Di Lullo habla de Mailín con una ternura que se siente. Le
brota el amor por su gente, por sus costumbres, por esa fe que no se aprende en
los libros, sino que se respira en el aire. Describe al pueblo como una
comunidad “sencilla, buena y bonachona”, donde la devoción no es una pose ni
una obligación, sino una fiesta del corazón. Hay “fervor y alegría”, dice. Y
basta imaginar las celebraciones para entenderlo.
Habla de una verdadera “explosión espiritual”. Y no exagera.
Durante las fiestas, se nota en los gestos, en las miradas, en esa manera tan
sincera con la que los fieles cargan al Señor y a la Virgen. No es solo
tradición; es agradecimiento. Es una manera de decir “aquí estamos”, con fe,
con emoción y con la esperanza intacta.
Sobre el nombre “Mailín”, hay cierta incertidumbre. El
hermano Emmanuel sugería que podría tener origen indígena, aunque su
significado exacto sigue siendo un pequeño misterio. Lo que sí sabemos es que
el nombre, con su sonoridad suave, guarda siglos de historia y de sentido.
Ya en 1788, Mailín era parroquia, bajo la advocación de San
Roque. Y en 1882 aparece mencionado como un “humilde y pequeño oratorio”

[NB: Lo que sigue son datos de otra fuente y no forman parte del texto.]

(** * Outbound caller: the agent callbacks (agent.py) and the dispatch form (app.py)

    A shallow embedding of the two Python files of the repository.

    - Python values are the ones [json.loads] can produce ([pyval]); a [str]
      is its sequence of Unicode code points ([pystr]); a [dict] is a finite
      map.
    - The code talks to the LiveKit agent framework, to the logger and to a
      subprocess.  Every such interaction is an [event] of a trace, and what
      a framework call answers (it returns, or it raises) is decided by a
      [Framework] that sees the events so far.  Exceptions are the subclasses
      of [Exception]; task cancellation is outside the model.
    - Coroutines are computations in the monad [M]: they start from the
      events so far, emit events, may update the object they run on, and
      return or raise. *)

From Stdlib Require Import ZArith NArith List String Ascii Bool Lia.
From Stdlib Require Import Floats.SpecFloat.
From stdpp Require Import base option list gmap.

Set Warnings "-register-all".
Local Open Scope N_scope.

(** ** Python strings *)

(** A Python [str]: a sequence of code points. *)
Definition pystr : Type := list N.

(** A source literal (all literals of the two files used here are ASCII). *)
Definition lit (s : string) : pystr := map N_of_ascii (list_ascii_of_string s).

(** The double quote character, which the metadata f-string of app.py emits. *)
Definition dquote : pystr := [34].
(** The line feed of the multi-line messages of app.py. *)
Definition newline : pystr := [10].

(** [str.isspace] on one code point: the characters [str.strip] removes when
    called without argument. *)
Definition isspace (c : N) : bool :=
  ((9 <=? c) && (c <=? 13)) || ((28 <=? c) && (c <=? 32))
  || (c =? 133) || (c =? 160) || (c =? 5760)
  || ((8192 <=? c) && (c <=? 8202))
  || (c =? 8232) || (c =? 8233) || (c =? 8239) || (c =? 8287) || (c =? 12288).

Fixpoint dropwhile (p : N -> bool) (s : pystr) : pystr :=
  match s with
  | [] => []
  | c :: s' => if p c then dropwhile p s' else s
  end.

Definition lstrip (s : pystr) : pystr := dropwhile isspace s.
Definition rstrip (s : pystr) : pystr := rev (dropwhile isspace (rev s)).
(** [s.strip()] *)
Definition strip (s : pystr) : pystr := rstrip (lstrip s).

Local Close Scope N_scope.

(** ** Python values *)

(** The values [json.loads] returns. *)
Inductive pyval : Type :=
| PNone
| PBool (b : bool)
| PInt (z : Z)
| PFloat (f : spec_float)
| PStr (s : pystr)
| PList (l : list pyval)
| PDict (d : gmap pystr pyval).

(** [bool(v)], the test of [if v] and [not v]. *)
Definition truthy (v : pyval) : bool :=
  match v with
  | PNone => false
  | PBool b => b
  | PInt z => negb (z =? 0)%Z
  | PFloat (S754_zero _) => false
  | PFloat _ => true
  | PStr s => match s with [] => false | _ => true end
  | PList l => match l with [] => false | _ => true end
  | PDict d => negb (bool_decide (d = ∅))
  end.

consagrado a la Virgen. Di Lullo nos lleva a través de su relato como si
fuéramos caminando a su lado. El paisaje que describe tiene algo de postal
antigua: algarrobos y chañares que se enredan con el cielo, ruinas silenciosas,
tierra rojiza que mancha los pies, y pastizales donde el ganado pasta
tranquilo.
Las casas del pueblo, con sus techos bajos y muros gastados
por el sol, tienen puertas abiertas que invitan a pasar. En los patios crecen
chirimoyas, tunas, y alguna que otra planta que se resiste al olvido. Hay
huertos, gallinas, y una vida que sigue su ritmo, entre el calor, los silencios
y esa nostalgia que lo impregna todo. Porque sí, el aire en Mailín huele a
tiempo detenido.
En el corazón del pueblo está él: el Señor de Mailín. Una
imagen pequeña —apenas 35 centímetros—, tallada con devoción en quebracho
colorado. Su rostro expresa un dolor sereno. Lo adornan el oro, la plata, y los
rezos de generaciones enteras. El templo que lo alberga, aunque marcado por el
moho verdoso y los años, todavía guarda restos de su antiguo esplendor: frisos
dorados, relieves de bronce, y una atmósfera que estremece.
Cada 3 de mayo, Mailín cobra vida. La fiesta del Señor es
mucho más que una celebración religiosa: es reencuentro, es música, es danza,
es la emoción de la gente sencilla del campo que llega desde lejos para
celebrar con alegría. Los fuegos artificiales iluminan el cielo, pero también
el alma colectiva de un pueblo que se niega a desaparecer del todo.
Ahora bien, Di Lullo no esconde el otro lado de la historia.
El del dolor. El del deterioro lento. Habla de la “agonía” de Mailín con una
pena que atraviesa el papel. Y es que las repetidas inundaciones del río Dulce
hicieron estragos. Las aguas no solo arrastraron casas; también obligaron a
muchos a marcharse, dejando atrás una tierra que ya no podía sostenerlos. La
economía se vino abajo, y con ella, parte del espíritu del pueblo.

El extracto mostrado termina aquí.